Copy nothing from the entries below except the lines from the one containing "destruct (choice d' g1')" through the one containing "info_de descarga hoy cache = (Ok (_get_default_info", and copy those exactly.

---------- DATA SECTION ----------

(** When every marked link has a string for [href], the loop ends on a
    string. *)
Lemma extract_loop_string urls url links :
  Forall (fun link => Crawler.marked link = true ->
                      exists h, get link (lit "href") = Some (AttrStr h)) links ->
  (exists h, url = Some (AttrStr h)) ->
  exists h, Crawler._extract_url_loop urls url links = Some (AttrStr h).
Proof.
  intros H. revert url. induction H as [|link links Hm _ IH]; intros url Hurl; [exact Hurl|].
  cbn [Crawler._extract_url_loop].
  destruct (Crawler.marked link); [|apply IH, Hurl].
  destruct (Hm eq_refl) as [h Hh].
  destruct (Crawler.not_in_urls (get link (lit "href")) urls).
  - exists h. exact Hh.
  - apply IH. exists h. exact Hh.
Qed.

Lemma extract_url_returns self article_bs :
  Forall (fun link => Crawler.marked link = true ->
                      exists h, get link (lit "href") = Some (AttrStr h))
         (Crawler.links article_bs) ->
  exists h, Crawler._extract_url self article_bs
            = Ok (Crawler.url_pattern self ++ drop (length (lit "/news")) h).
Proof.
  intros Hhref.
  destruct (extract_loop_string (Crawler.urls self) (Some (AttrStr [])) _ Hhref) as [h Hh];
    [exists []; reflexivity|].
  exists h. unfold Crawler._extract_url. rewrite Hh. reflexivity.
Qed.

Lemma extract_url_total self article_bs :
  Forall (fun link => Crawler.marked link = true ->
                      exists h, get link (lit "href") = Some (AttrStr h))
         (Crawler.links article_bs) ->
  returns (Crawler._extract_url self article_bs).
Proof.
  intros Hhref. destruct (extract_url_returns self _ Hhref) as [h Hh].
  eexists. exact Hh.
Qed.

(** Evaluate the list of links of a concrete page. *)
Ltac evaluate_links :=
  match goal with
  | |- Forall _ ?l => let l' := eval vm_compute in l in change l with l'
  end.
(** X10. Whatever the download, the extraction and the pattern give,
    [_scrape_with_trafilatura] returns without raising at most 14 matches,
    and in each of them both names are longer than 2, differ, carry no
    white space at either end, and the date is "Próxima jornada". *)
Theorem _scrape_with_trafilatura_validos
    (trafilatura_text : M Rng (option pystr))
    (findall_lineas : pystr -> list (pystr * pystr)) (g : Rng) :
  exists ps g',
    _scrape_with_trafilatura trafilatura_text findall_lineas g = (Ok ps, g') /\
    length ps <= 14 /\ Forall partido_extraido ps.
Proof. apply _scrape_with_trafilatura_extraidos. Qed.

Lemma todos_largos : Forall (fun e : pystr => 2 < length e) todos.
Proof.
  apply Forall_forall. intros e He.
  assert (H : forallb (fun e : pystr => 2 <? length e) todos = true)
    by (vm_compute; reflexivity).
  rewrite forallb_forall in H. apply Nat.ltb_lt, H, list_elem_of_In, He.
Qed.

Lemma equipos_elem (ps : list Partido) (p : Partido) :
  p ∈ ps -> local p ∈ equipos ps /\ visitante p ∈ equipos ps.
Proof.
  induction ps as [|q ps IH]; intros H; [inversion H |].
  change (equipos (q :: ps)) with (local q :: visitante q :: equipos ps).
  apply elem_of_cons in H as [-> | H].
  - split; [left | right; left].
  - destruct (IH H). split; right; right; assumption.
Qed.

Lemma _generate_sample_partidos_validos (g : Rng) :
  exists ps g',
    _generate_sample_partidos g = (Ok ps, g') /\
    length ps = 14 /\ Forall partido_valido ps.
Proof.
  destruct (_generate_sample_partidos_Inv g) as (st & g' & Hg & HI).
  exists (partidos st), g'. split; [exact Hg |].
  split; [apply (inv_length _ _ HI) |].
  apply Forall_forall. intros p Hp.
  destruct (equipos_elem _ _ Hp) as [Hl Hv].
  pose proof todos_largos as HL. rewrite Forall_forall in HL.
  apply list_elem_of_lookup_1 in Hp as [i Hi].
  split; [apply HL, (inv_pool _ _ HI), Hl |].
  split; [apply HL, (inv_pool _ _ HI), Hv |].
  apply (inv_pares _ _ HI i p Hi).
Qed.

Lemma get_partidos_validos
    (requests_get : M Rng (list (list Element)))
    (trafilatura_text : M Rng (option pystr))
    (findall_lineas : pystr -> list (pystr * pystr)) (g : Rng) :
  exists ps g',
    get_partidos requests_get trafilatura_text findall_lineas g = (Ok ps, g') /\
    1 <= length ps <= 14 /\ Forall partido_valido ps.
Proof.
  assert (HE : forall ps, Forall partido_extraido ps -> Forall partido_valido ps).
  { intros ps H. eapply Forall_impl; [exact H |]. intros p [Hp _]. exact Hp. }
  unfold get_partidos, get_partidos_con, try_except, bind.
  destruct (_scrape_with_requests_extraidos requests_get g)
    as (ps1 & g1 & H1 & Hl1 & Hv1).
  rewrite H1. destruct ps1 as [|p1 ps1].
  - destruct (_scrape_with_trafilatura_extraidos trafilatura_text
                findall_lineas g1) as (ps2 & g2 & H2 & Hl2 & Hv2).
    rewrite H2. destruct ps2 as [|p2 ps2].
    + destruct (_generate_sample_partidos_validos g2) as (ps & g3 & H & Hl & Hv).
      rewrite H. exists ps, g3. split; [reflexivity |]. split; [lia | exact Hv].
    + exists (p2 :: ps2), g2. split; [reflexivity |].
      split; [cbn in *; lia | apply HE, Hv2].
  - exists (p1 :: ps1), g1. split; [reflexivity |].
    split; [cbn in *; lia | apply HE, Hv1].
Qed.

(** X11. Whatever the network gives, [get_partidos] returns without
    raising a list of at least 1 and at most 14 matches, and in each of
    them both names are longer than 2 and differ. *)
Theorem get_partidos_nunca_vacio
    (requests_get : M Rng (list (list Element)))
    (trafilatura_text : M Rng (option pystr))
    (findall_lineas : pystr -> list (pystr * pystr)) (g : Rng) :
  exists ps g',
    get_partidos requests_get trafilatura_text findall_lineas g = (Ok ps, g') /\
    1 <= length ps <= 14 /\ Forall partido_valido ps.
Proof. apply get_partidos_validos. Qed.

(** X12. An iteration of the loop of [_generate_sample_partidos] that
    finds at least two unused names leaves the list of all teams as it
    is; one that finds fewer draws from the list of all teams itself and
    removes the home team it drew from it, so the list is one name shorter
    afterwards. *)
Theorem paso_todos_los_equipos (st : Muestra) (i : nat) (g : Rng) :
  match paso st i g with
  | (Ok st', _) =>
      if agotado st then
        length (todos_los_equipos st)
        = Datatypes.S (length (todos_los_equipos st')) /\
        exists p, partidos st' = partidos st ++ [p] /\
          local p ∈ todos_los_equipos st /\
          (NoDup (todos_los_equipos st) -> local p ∉ todos_los_equipos st')
      else todos_los_equipos st' = todos_los_equipos st
  | (Raise _, _) => True
  end.
Proof.
  unfold paso, agotado.
  destruct (length (filter (fun e => e ∉ equipos_usados st)
                      (todos_los_equipos st)) <? 2).
  - unfold bind at 1.
    destruct (choice (todos_los_equipos st) g) as [[loc | e] g1] eqn:Ec;
      [| exact I].
    assert (Hlin : loc ∈ todos_los_equipos st).
    { destruct (todos_los_equipos st) as [|a l] eqn:El; [discriminate |].
      destruct (choice_elem (a :: l) g ltac:(discriminate)) as (x & Hx & Hin).
      rewrite Hx in Ec. inversion Ec; subst. exact Hin. }
    destruct (list_remove_ok loc (todos_los_equipos st) g1 Hlin)
      as (d' & Hd' & Hlen' & _ & Hout).
    unfold bind at 1. rewrite Hd'. unfold bind at 1.
    destruct (choice d' g1) as [[vis | e] g2]; [| exact I].
    cbn [ret todos_los_equipos partidos].
    split; [exact Hlen' |].
    eexists. split; [reflexivity |]. cbn [local]. split; assumption.
  - unfold bind at 1.
    destruct (choice _ g) as [[loc | e] g1]; [| exact I].
    unfold bind at 1.
    destruct (list_remove loc _ g1) as [[d' | e] g1']; [| exact I].
    unfold bind at 1.
    destruct (choice d' g1') as [[vis | e] g2]; [| exact I].
    reflexivity.
Qed.

(** ** The information of the draw *)

Section Info.
Import Sorteo.


Variable re_findall : pystr -> pystr -> list pystr.
Variable strftime : Z -> pystr.

Local Notation info_de := (get_info_sorteo re_findall strftime).

(** X14. [get_info_sorteo] never raises. When the download fails it
    returns the default information and leaves the cache as it was. When
    it succeeds, the cache afterwards holds each of the four fields it
    returns under its key (the key of the draw number is new) and every
    other key as before. *)
Theorem get_info_sorteo_cache (descarga : result pystr) (hoy : Z)
    (cache : list (pystr * option pystr)) :
  match descarga with
  | Raise _ =>
      info_de descarga hoy cache = (Ok (_get_default_info strftime hoy), cache)
  | Ok text =>
      exists info cache',
        info_de descarga hoy cache = (Ok info, cache') /\
        dict_get cache' (u "premios") = Some (Some (i_premios info)) /\
        dict_get cache' (u "fecha_sorteo") = Some (Some (i_fecha_sorteo info)) /\
        dict_get cache' (u "jornada") = Some (Some (i_jornada info)) /\
        dict_get cache' (u "numero_sorteo")
          = Some (Some (i_numero_sorteo info)) /\
        forall k,
          k ∉ [u "premios"; u "fecha_sorteo"; u "jornada"; u "numero_sorteo"] ->
          dict_get cache' k = dict_get cache k
  end.
Proof.
  destruct descarga as [text | e]; [| reflexivity].
  eexists _, _. split; [reflexivity |].
  cbn [i_premios i_fecha_sorteo i_jornada i_numero_sorteo].
  assert (N1 : u "numero_sorteo" <> u "jornada") by (vm_compute; discriminate).
  assert (N2 : u "numero_sorteo" <> u "fecha_sorteo") by (vm_compute; discriminate).
  assert (N3 : u "numero_sorteo" <> u "premios") by (vm_compute; discriminate).
  assert (N4 : u "jornada" <> u "fecha_sorteo") by (vm_compute; discriminate).
  assert (N5 : u "jornada" <> u "premios") by (vm_compute; discriminate).
  assert (N6 : u "fecha_sorteo" <> u "premios") by (vm_compute; discriminate).
  split; [| split; [| split; [| split]]].
  - rewrite !dict_get_set_ne by assumption. apply dict_get_set_eq.
  - rewrite !dict_get_set_ne by assumption. apply dict_get_set_eq.
  - rewrite !dict_get_set_ne by assumption. apply dict_get_set_eq.
  - apply dict_get_set_eq.
  - intros k Hk. rewrite !not_elem_of_cons in Hk.
    destruct Hk as (K1 & K2 & K3 & K4 & _).
    rewrite !dict_get_set_ne by congruence. reflexivity.
Qed.
Definition setCoderFields (mi : MessageInfo) (st : cfStore)
    (ordered : list cfptr) (byNum : gmap Z cfptr) : MessageInfo :=
  {| Desc := Desc mi; store := st;
     orderedCoderFields := ordered;
     denseCoderFields := denseCoderFields mi; coderFields := byNum;
     sizecacheOffset := sizecacheOffset mi;
     unknownOffset := unknownOffset mi;
     extensionOffset := extensionOffset mi;
     needsInitCheck := needsInitCheck mi; isMessageSet := isMessageSet mi;
     numRequiredFields := numRequiredFields mi |}.

Definition setOrdered (mi : MessageInfo) (ordered : list cfptr) : MessageInfo :=
  setCoderFields mi (store mi) ordered (coderFields mi).

Definition setDense (mi : MessageInfo) (dense : list (option cfptr))
    : MessageInfo :=
  {| Desc := Desc mi; store := store mi;
     orderedCoderFields := orderedCoderFields mi;
     denseCoderFields := dense; coderFields := coderFields mi;
     sizecacheOffset := sizecacheOffset mi;
     unknownOffset := unknownOffset mi;
     extensionOffset := extensionOffset mi;
     needsInitCheck := needsInitCheck mi; isMessageSet := isMessageSet mi;
     numRequiredFields := numRequiredFields mi |}.

Definition setFlags (mi : MessageInfo) (init ms : bool) : MessageInfo :=
  {| Desc := Desc mi; store := store mi;
     orderedCoderFields := orderedCoderFields mi;
     denseCoderFields := denseCoderFields mi; coderFields := coderFields mi;
     sizecacheOffset := sizecacheOffset mi;
     unknownOffset := unknownOffset mi;
     extensionOffset := extensionOffset mi;
     needsInitCheck := init; isMessageSet := ms;
     numRequiredFields := numRequiredFields mi |}.
(** * ChessVar: the Atomic Chess engine of [ChessVar.py]

    A shallow embedding of class [ChessVar]: the board is the list of
    lists of one-character strings the class keeps, squares are indexed
    with Python's list indexing (negative indices wrap, anything else
    raises [IndexError]), and the methods are written in a small
    state-and-exception monad over the object's three fields.  The two
    arguments of [make_move] are Python strings, of any length and over
    all of Unicode. *)

From Stdlib Require Import ZArith Ascii String Bool Lia.
From stdpp Require Import base list.

Local Open Scope Z_scope.

(** ** Python primitives *)

Module Py.

(** The two exceptions the class can raise. *)
Inductive exn : Type := ValueError | IndexError.

(** Result of evaluating an expression: a value, a raised exception, or
    [NoFuel] when a [while] loop was cut off by the model's step bound
    (shown below never to happen). *)
Inductive res (A : Type) : Type :=
| Ret (a : A)
| Raise (e : exn)
| NoFuel.
Arguments Ret {A} a.
Arguments Raise {A} e.
Arguments NoFuel {A}.

Definition rbind {A B} (m : res A) (k : A -> res B) : res B :=
  match m with
  | Ret a => k a
  | Raise e => Raise e
  | NoFuel => NoFuel
  end.

(** [l[i]] on a Python list: indices [0 .. len-1] and [-len .. -1]. *)
Definition norm_index (len : nat) (i : Z) : option nat :=
  if (0 <=? i) && (i <? Z.of_nat len) then Some (Z.to_nat i)
  else if (- Z.of_nat len <=? i) && (i <? 0) then Some (Z.to_nat (i + Z.of_nat len))
  else None.

Definition getitem {A} (l : list A) (i : Z) : res A :=
  match norm_index (length l) i with
  | Some k => match l !! k with Some x => Ret x | None => Raise IndexError end
  | None => Raise IndexError
  end.

(** [l[i] = v]. *)
Definition setitem {A} (l : list A) (i : Z) (v : A) : res (list A) :=
  match norm_index (length l) i with
  | Some k => Ret (<[k := v]> l)
  | None => Raise IndexError
  end.

(** [range(start, stop, step)] for a non-zero step. *)
Definition range_len (start stop step : Z) : Z :=
  if 0 <? step then Z.max 0 ((stop - start + step - 1) / step)
  else Z.max 0 ((start - stop - step - 1) / (- step)).

Definition range (start stop step : Z) : list Z :=
  (fun k => start + step * Z.of_nat k) <$> seq 0 (Z.to_nat (range_len start stop step)).

(** [ord], and [str.lower], [str.islower], [str.isupper] on the
    one-character ASCII strings a board holds: the class writes only the
    letters of its initial position and the blank onto the board. *)
Definition ord (c : ascii) : Z := Z.of_nat (nat_of_ascii c).

Definition isupper (c : ascii) : bool := (65 <=? ord c) && (ord c <=? 90).
Definition islower (c : ascii) : bool := (97 <=? ord c) && (ord c <=? 122).
Definition lower (c : ascii) : ascii :=
  if isupper c then ascii_of_nat (nat_of_ascii c + 32) else c.

(** A string a caller passes in is the list of the code points of its
    characters, which may be any of Unicode; [ord] of such a character is
    the code point itself.  [str] reads a literal. *)
Definition str (s : string) : list Z := ord <$> list_ascii_of_string s.

(** [str.isdecimal] for a one-character string: the Unicode decimal
    digits, which are ['0'] to ['9'] and the digits of the other scripts,
    listed with their values by the table [decimal]. *)
Definition isdecimal (decimal : Z -> option Z) (c : Z) : bool :=
  (48 <=? c) && (c <=? 57) || match decimal c with Some _ => true | None => false end.

(** [int(s)] for a one-character string.  Python reads every Unicode
    decimal digit; anything else is a [ValueError]. *)
Definition int (decimal : Z -> option Z) (c : Z) : res Z :=
  if (48 <=? c) && (c <=? 57) then Ret (c - 48)
  else match decimal c with Some d => Ret d | None => Raise ValueError end.
(** ** The tap recorder *)

Lemma fold_record_coords clicks : forall taps,
  fold_left (fun t c => record_coords (fst c) (snd c) t) clicks taps
  = taps ++ complete_clicks clicks.
Proof.
  induction clicks as [|[[a|] [b|]] clicks IH]; intros taps;
    cbn [fold_left complete_clicks record_coords fst snd].
  - now rewrite app_nil_r.
  - rewrite IH, <- app_assoc. reflexivity.
  - apply IH.
  - apply IH.
  - apply IH.
Qed.

(** X7. Whatever was clicked, a centre is always selected: it is the first
    click that carried both coordinates, and the built-in default point when
    there was none; clicks with a missing coordinate leave no trace. *)
Theorem selected_center_is_first_complete_click :
  forall clicks,
    selected_center clicks = Ok (hd default_point (complete_clicks clicks)).
Proof.
  intros clicks. unfold selected_center.
  rewrite fold_record_coords. cbn [app].
  unfold taps_or_default.
  destruct (complete_clicks clicks); reflexivity.
Qed.

(** ** [create_multiband_dataset] for any list of bands *)

Lemma assoc_app_None {V} k (l l' : list (string * V)) :
  assoc k l = None -> assoc k (l ++ l') = assoc k l'.
Proof.
  induction l as [|[k0 v0] l IH]; simpl; [reflexivity|].
  destruct (String.eqb k k0); [discriminate|assumption].
Qed.

Lemma assoc_None_names {V} k (l : list (string * V)) :
  ~ In k (names l) -> assoc k l = None.
Proof.
  intros H. destruct (assoc k l) eqn:E; [|reflexivity].
  exfalso. apply H. eapply assoc_Some_In_names. eassumption.
Qed.

Lemma merge_vars_distinct vs : forall acc,
  NoDup (names vs) ->
  (forall k, In k (names vs) -> assoc k acc = None) ->
  merge_vars acc vs = Ok (acc ++ vs).
Proof.
  induction vs as [|[k a] vs IH]; intros acc Hnd Hacc.
  - simpl. now rewrite app_nil_r.
  - cbn [names map fst] in Hnd. inversion Hnd as [|? ? Hk Hnd']; subst.
    cbn [merge_vars]. rewrite (Hacc k (or_introl eq_refl)).
    rewrite IH.
    + now rewrite <- app_assoc.
    + assumption.
    + intros k' Hk'. rewrite assoc_app_None by (apply Hacc; now right).
      simpl. destruct (String.eqb_spec k' k) as [->|]; [|reflexivity].
      contradiction.
Qed.
(** * conda-smithy recipe linter: [conda_smithy/lint_recipe.py]

    A shallow embedding of the linter and the properties of its rule
    engine.  Text is modelled as [string] (characters are code points
    below 256), YAML values as a tagged union, mappings as association
    lists (key order is observable), lint messages as the strings the
    code builds, exceptions as an error result, and the Python objects
    that the linter allocates and mutates as cells of a store. *)

From Stdlib Require Import String Ascii List ZArith Lia Bool Arith.
From Stdlib Require Import DecimalString DecimalNat Sorted.
From stdpp Require Import gmap strings.
Import ListNotations.

Local Open Scope string_scope.
Local Open Scope list_scope.
Local Open Scope nat_scope.

(** ** Text *)

Module Text.

Definition nl : ascii := ascii_of_nat 10.

(** The double quote, for the messages that carry one. *)
Definition dq : string := String (ascii_of_nat 34) EmptyString.

(** [str.isspace] on code points below 256; also the class [\s] of [re]
    on text patterns. *)
Definition py_isspace (c : ascii) : bool :=
  let n := nat_of_ascii c in
  ((9 <=? n) && (n <=? 13)) || ((28 <=? n) && (n <=? 32))
  || (n =? 133) || (n =? 160).

Fixpoint lstrip (s : string) : string :=
  match s with
  | String c s' => if py_isspace c then lstrip s' else s
  | EmptyString => EmptyString
  end.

----------

ANSWER SECTION »
    destruct (choice d' g1') as [[vis | e] g2]; [| exact I].
    reflexivity.
Qed.

(** ** The information of the draw *)

Section Info.
Import Sorteo.


Variable re_findall : pystr -> pystr -> list pystr.
Variable strftime : Z -> pystr.

Local Notation info_de := (get_info_sorteo re_findall strftime).

(** X14. [get_info_sorteo] never raises. When the download fails it
    returns the default information and leaves the cache as it was. When
    it succeeds, the cache afterwards holds each of the four fields it
    returns under its key (the key of the draw number is new) and every
    other key as before. *)
Theorem get_info_sorteo_cache (descarga : result pystr) (hoy : Z)
    (cache : list (pystr * option pystr)) :
  match descarga with
  | Raise _ =>
      info_de descarga hoy cache = (Ok (_get_default_info strftime hoy), cache)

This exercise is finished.